# WORK TO COMPLETE:
Every line below between the line holding "- destruct Ha as [Hi" and the line holding "may ask on through", inclusive, should be repeated exactly, and all other lines omitted.

# Stored data entries:
Lemma new_conn_safe tx ac stream x s :
  ok (ac_ticket ac ++ x) s ->
  safe (@mbind M M_bind _ _ (send_ok tx) (Connection_new clock (ac_key ac) (Some ac) stream)) s (fun _ => ok x).
Proof.
  intros Hs. destruct (instant_now_inv _ _ _ Hs) as (s1 & H1 & Hs1 & Hn1 & _ & Hq).
  assert (Connection_new clock (ac_key ac) (Some ac) stream s = Ret (mkConn (ac_key ac) stream (Some ac) (sys_now s), s1)) as Hc.
  { unfold Connection_new. by rewrite (bind_ret _ _ _ _ _ H1). }
  unfold safe. rewrite (bind_ret _ _ _ _ _ Hc). destruct Hq as [<- _]. apply send_ok_safe.
  - by apply inv_ok in Hs1.
  - split; [simpl; lia|]. by intros ? [= <-].
Qed.

(** ** Waiting *)
Lemma install_wait_timeout_safe time x s :
  ok x s -> (exists r, clock (sys_event s) r <= time) ->
  safe (install_wait_timeout clock time) s (fun _ => ok x).
Proof.
  intros Hs [r Hr]. unfold install_wait_timeout, safe. rewrite bind_gets.
  destruct (match cc_wait_timeout (sys_cc s) with Some t => t <? time | None => false end); [by split|].
  destruct (instant_now_inv _ _ _ Hs) as (s1 & H1 & Hs1 & Hn1 & Hcc1 & Hq). rewrite (bind_ret _ _ _ _ _ H1).
  unfold instant_sub. msimpl. destruct (Z.leb_spec (sys_now s) time) as [Hle|Hlt].
  - cbn. split; [apply Hq|]. apply (inv_ok _ (sys_now s)). by apply inv_cc.
  - cbn. destruct (decide (clock (sys_event s) r = clock (sys_event s) 0)) as [Heq|Hne]; [|by exists r].
    exists (sys_reads s). unfold sys_now in Hlt. lia.
Qed.

Lemma wait_for_safe tx key wait ct x s :
  ok x s -> 0 <= wait -> safe (wait_for clock tx key wait ct) s (fun _ => ok x).
Proof.
  intros Hs Hw. unfold wait_for. eapply safe_bind; [by apply now_safe|]. intros t s1 He1 [Hs1 [r ->]].
  eapply safe_bind; [apply (install_wait_timeout_safe _ x); [done|exists r; lia]|]. intros [] s2 He2 Hs2.
  by apply upd_waiters_safe.
Qed.

Lemma expire_loop_safe fuel now idx next ws x s :
  ok x s -> (length ws - idx < fuel)%nat -> (forall n, next = Some n -> now < n) ->
  safe (expire_loop fuel now idx next ws) s (fun '(_, next') s' => ok x s' /\ forall n, next' = Some n -> now < n).
Proof.
  revert idx next ws s. induction fuel as [|fuel IH]; intros idx next ws s Hs Hf Hn; [lia|]. cbn [expire_loop].
  destruct (ws !! idx) as [w|] eqn:Hw; [|by eapply safe_ret]. pose proof (lookup_lt_Some _ _ _ Hw).
  destruct (Z.leb_spec (w_wait w) now) as [Hle|Hlt].
  - eapply safe_bind; [by apply upd_stats_safe|]. intros [] s1 _ Hs1.
    eapply safe_bind; [by apply (send_err_safe _ _ x)|]. intros [] s2 _ Hs2.
    apply IH; [done| |done]. rewrite swap_remove_length by (by intros ->). lia.
  - apply IH; [done|lia|]. intros n. destruct next as [m|]; [specialize (Hn m eq_refl)|]; [|by intros [= <-]].
    destruct (Z.ltb_spec (w_wait w) m); intros [= <-]; lia.
Qed.

Lemma expire_keys_safe now next keys x s :
  ok x s -> (forall n, next = Some n -> now < n) ->
  safe (expire_keys now next keys) s (fun next' s' => ok x s' /\ forall n, next' = Some n -> now < n).
Proof.
  revert next s. induction keys as [|k keys IH]; intros next s Hs Hn; cbn [expire_keys]; [by eapply safe_ret|].
  unfold safe. rewrite bind_gets. eapply safe_bind; [apply (expire_loop_safe _ now 0 next _ x); [done|lia|done]|].
  intros [ws' next'] s1 He1 [Hs1 Hn1]. eapply safe_bind; [by apply upd_waiters_safe|]. intros [] s2 He2 Hs2.
  by apply IH.
Qed.

Lemma collect_waiters_safe x s : ok x s -> safe (collect_waiters clock order) s (fun _ => ok x).
Proof.
  intros Hs. unfold collect_waiters. eapply safe_bind; [by apply now_safe|]. intros t s1 He1 [Hs1 [r ->]].
  unfold keys_of, safe. rewrite bind_gets. eapply safe_bind; [by apply (expire_keys_safe _ None _ x)|].
  intros next s2 He2 [Hs2 Hn]. destruct next as [time|]; [|by eapply safe_ret].
  apply install_wait_timeout_safe; [done|]. exists r. rewrite He2. specialize (Hn time eq_refl). lia.
Qed.

(** ** Messages and maintenance *)
Lemma collect_safe periodic x s :
  ok x s -> safe (collect stream_shutdown clock order periodic) s (fun _ => ok x).
Proof.
  intros Hs. destruct (collect_inv periodic x _ s Hs eq_refl) as (s' & Hr & Hs' & Hq & _).
  eapply safe_ret; [exact Hr|apply Hq|by apply inv_ok in Hs'].
Qed.

Lemma collect_modified_safe x s :
  ok x s -> safe (@mbind M M_bind _ _ (fun modified : bool =>
      if modified then collect stream_shutdown clock order false else mret (MRet := M_ret) tt)
    (gets (fun s => p_modified (cc_pool (sys_cc s))))) s (fun _ => ok x).
Proof.
  intros Hs. unfold safe. rewrite bind_gets. destruct (p_modified _); [by apply collect_safe|by eapply safe_ret].
Qed.

(** A connection taken from the idle ones gets its ticket. *)
Lemma acquire_safe key x s :
  ok x s ->
  safe (acquire stream_read clock key) s (fun a s' =>
    match a with
    | Acq_Acquired conn =>
        let conn := set_c_pool (Some (mkAC key true)) conn in
        ok (conn_ticket conn ++ x) s' /\ in_use (sys_now s') conn
    | Acq_Available => ok ([key] ++ x) s'
    | Acq_NotAvailable => ok x s'
    end).
Proof.
  intros Hs. destruct (acquire_inv key x _ s Hs eq_refl) as (a & s' & Hr & Hq & Hn & Ha).
  eapply safe_ret; [exact Hr|apply Hq|]. destruct a as [conn| |].
  - destruct Ha as (Hi & _ & Hk & _ & Hts & _). split; [by apply inv_ok in Hi|]. split; simpl; [lia|]. by intros ? [= <-].
  - destruct Ha as [Hi _]. by apply inv_ok in Hi.
  - by destruct Ha as [-> _].
Qed.
(* ===== verification/De.v ===== *)
(** * Deserialization of path parameters (src/de.rs; [Path] and [Query] of src/extractor.rs)

    serde makes a value in a dialogue: a type asks a [Deserializer] for a kind of data
    with a [Visitor], the deserializer calls one method of the visitor, and the visitor
    may ask on through the access it is handed.  A type and its visitors come from serde
    or from derived code; here a [Seed] is such a type: what it asks for, and its visitor
    as the answers and further questions of its methods.  [Val] holds the values of all
    deserialized types.  The deserializers of the source are definitions over them.

    A visitor of a sequence or of a map is a machine of its own, which may ask for ever:
    it runs with fuel, and the theorems say how many questions are enough.  The text of
    the [Debug] format of strings and the parsing of floating point numbers are
    parameters. *)
From S2P Require Import Prelude StrLib Errors Http Response Router RouterFacts Pipeline.
Open Scope Z_scope.

(** ** Parsing of scalars ([FromStr] of the standard library) *)

Definition int_min (signed : bool) (w : Z) : Z := if signed then - 2 ^ (w - 1) else 0.
Definition int_max (signed : bool) (w : Z) : Z := if signed then 2 ^ (w - 1) - 1 else 2 ^ w - 1.
Definition int_fits (signed : bool) (w z : Z) : bool := (int_min signed w <=? z) && (z <=? int_max signed w).

(** The checked multiplication and the checked addition or subtraction of each digit. *)
Fixpoint int_digits (signed : bool) (w : Z) (neg : bool) (acc : Z) (s : bytes) : option Z :=
  match s with
  | [] => Some acc
  | b :: s =>
      if (48 <=? b) && (b <=? 57) then
        let m := acc * 10 in
        if int_fits signed w m then
          let acc := if neg then m - (b - 48) else m + (b - 48) in
          if int_fits signed w acc then int_digits signed w neg acc s else None
        else None
      else None
  end.
Definition parse_int (signed : bool) (w : Z) (s : bytes) : option Z :=
  let '(neg, digits) :=
    match s with
    | 43 :: r => (false, r)
    | 45 :: r => if signed then (true, r) else (false, s)
    | _ => (false, s)
    end in
  match digits with [] => None | _ => int_digits signed w neg 0 digits end.

Definition parse_bool (s : bytes) : option bool :=
  if bool_decide (s = b#"true") then Some true else if bool_decide (s = b#"false") then Some false else None.

(** A [char] is the bytes of its encoding. *)
Definition char_from_str (s : bytes) : option bytes :=
  match s with
  | [] => None
  | _ => match utf8_step s with inl n => if (n =? length s)%nat then Some s else None | inr _ => None end
  end.

(** ** The dialogue *)

(** [serde::de::value::Error] is its text. *)
Inductive DeError : Type := mkDe (text : bytes).
#[export] Instance DeError_status : ResponseError DeError := fun _ => 400.

(** The scalars with a [parse_value!] method. *)
Inductive Scalar : Type :=
| T_bool | T_int (signed : bool) (w : Z) | T_f32 | T_f64 | T_string | T_byte_buf | T_char.

(** The methods of [Deserializer]. *)
Inductive DeMethod : Type :=
| R_any | R_scalar (t : Scalar) | R_str | R_bytes | R_option | R_unit | R_unit_struct
| R_newtype_struct | R_seq | R_tuple (len : Z) | R_tuple_struct (len : Z) | R_map | R_struct
| R_enum | R_identifier | R_ignored_any.

Section Dialogue.
Context {F Val : Type}.
Notation Res := (result Val DeError).

(** The argument of [visit_bool], [visit_i8] and so on. *)
Inductive Parsed : Type :=
| P_bool (b : bool) | P_int (signed : bool) (w z : Z) | P_float (f : F) | P_string (s : bytes) | P_char (c : bytes).

(** What a visitor does next with a [SeqAccess], a [MapAccess], a [VariantAccess]. *)
Inductive SeqAsk (S St : Type) : Type :=
| Seq_return (r : Res)
| Seq_next (s : S) (k : result (option Val) DeError -> St).
Inductive MapAsk (S St : Type) : Type :=
| Map_return (r : Res)
| Map_key (s : S) (k : result (option Val) DeError -> St)
| Map_value (s : S) (k : Res -> St).
Inductive VariantAsk (S : Type) : Type :=
| Variant_return (r : Res)
| Variant_unit (k : result unit DeError -> Res)
| Variant_newtype (s : S) (k : Res -> Res)
| Variant_tuple (len : Z) (k : Res -> Res)
| Variant_struct (k : Res -> Res).

Inductive Seed : Type := mkSeed (r : DeMethod) (v : Visitor)
with Visitor : Type := mkVisitor
  (visit_parsed : Parsed -> Res)
  (visit_str visit_borrowed_str visit_borrowed_bytes : bytes -> Res)
  (visit_unit : Res)
  (visit_some visit_newtype_struct : Call)
  (visit_seq : SeqVisitor)
  (visit_map : MapVisitor)
  (visit_enum : EnumVisitor)
(** [visit_some] and [visit_newtype_struct]: an error, or the inner type's dialogue with
    the same deserializer. *)
with Call : Type := Refuses (e : DeError) | Deserializes (s : Seed) (k : Res -> Res)
with SeqVisitor : Type := mkSeqV (St : Type) (start : St) (step : St -> SeqAsk Seed St)
with MapVisitor : Type := mkMapV (St : Type) (start : St) (step : St -> MapAsk Seed St)
with EnumVisitor : Type := Enum_refuses (e : DeError) | Enum_asks (s : Seed) (k : Res -> VariantAsk Seed).

Definition visit_parsed (v : Visitor) := let 'mkVisitor f _ _ _ _ _ _ _ _ _ := v in f.
Definition visit_str (v : Visitor) := let 'mkVisitor _ f _ _ _ _ _ _ _ _ := v in f.
Definition visit_borrowed_str (v : Visitor) := let 'mkVisitor _ _ f _ _ _ _ _ _ _ := v in f.
Definition visit_borrowed_bytes (v : Visitor) := let 'mkVisitor _ _ _ f _ _ _ _ _ _ := v in f.
Definition visit_unit (v : Visitor) := let 'mkVisitor _ _ _ _ r _ _ _ _ _ := v in r.
Definition visit_seq (v : Visitor) := let 'mkVisitor _ _ _ _ _ _ _ q _ _ := v in q.
Definition visit_map (v : Visitor) := let 'mkVisitor _ _ _ _ _ _ _ _ m _ := v in m.

Context (debug_str : bytes -> bytes) (parse_f32 parse_f64 : bytes -> option F).

(** ** Errors *)
Definition unsupported_type (name : bytes) : DeError := mkDe (b#"unsupported type: " ++ name).
Definition wrong_number (n expected : Z) : DeError :=
  mkDe (b#"wrong number of parameters: " ++ format_decimal n ++ b#" expected " ++ format_decimal expected).
Definition can_not_parse (value tp : bytes) : DeError :=
  mkDe (b#"can not parse " ++ debug_str value ++ b#" to a " ++ tp).

(** The literals of [parse_value!] and [parse_single_value!], which agree. *)
Definition type_literal (t : Scalar) : bytes :=
  match t with
  | T_bool => b#"bool"
  | T_int true w => if w =? 32 then b#"i16" else b#"i" ++ format_decimal w
  | T_int false w => b#"u" ++ format_decimal w
  | T_f32 => b#"f32" | T_f64 => b#"f64" | T_string | T_byte_buf => b#"String" | T_char => b#"char"
  end.

Definition parse_scalar (t : Scalar) (s : bytes) : option Parsed :=
  match t with
  | T_bool => P_bool <$> parse_bool s
  | T_int signed w => P_int signed w <$> parse_int signed w s
  | T_f32 => P_float <$> parse_f32 s
  | T_f64 => P_float <$> parse_f64 s
  | T_string | T_byte_buf => Some (P_string s)
  | T_char => P_char <$> char_from_str s
  end.

(** ** [Key]: every method but one is [deserialize_any] *)
Definition key_deserialize (key : bytes) (s : Seed) : Res :=
  match s with
  | mkSeed R_identifier v => visit_str v key
  | _ => Err (mkDe (b#"Unexpected"))
  end.

(** ** [UnitVariant] *)
Definition unit_variant : result unit DeError := Ok tt.
Definition newtype_variant_seed (s : Seed) : Res := Err (mkDe (b#"not supported")).
Definition tuple_variant (len : Z) : Res := Err (mkDe (b#"not supported")).
Definition struct_variant : Res := Err (mkDe (b#"not supported")).
Definition variant_access (a : VariantAsk Seed) : Res :=
  match a with
  | Variant_return _ r => r
  | Variant_unit _ k => k unit_variant
  | Variant_newtype _ s k => k (newtype_variant_seed s)
  | Variant_tuple _ len k => k (tuple_variant len)
  | Variant_struct _ k => k struct_variant
  end.

(** ** [ValueEnum] *)
Definition variant_seed (value : bytes) (s : Seed) : Res := key_deserialize value s.
Definition visit_value_enum (value : bytes) (ev : EnumVisitor) : Res :=
  match ev with
  | Enum_refuses e => Err e
  | Enum_asks s k => variant_access (k (variant_seed value s))
  end.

# SOLUTION TO THIS TASK:
  - destruct Ha as [Hi _]. by apply inv_ok in Hi.
  - by destruct Ha as [-> _].
Qed.
(* ===== verification/De.v ===== *)
(** * Deserialization of path parameters (src/de.rs; [Path] and [Query] of src/extractor.rs)

    serde makes a value in a dialogue: a type asks a [Deserializer] for a kind of data
    with a [Visitor], the deserializer calls one method of the visitor, and the visitor
    may ask on through the access it is handed.  A type and its visitors come from serde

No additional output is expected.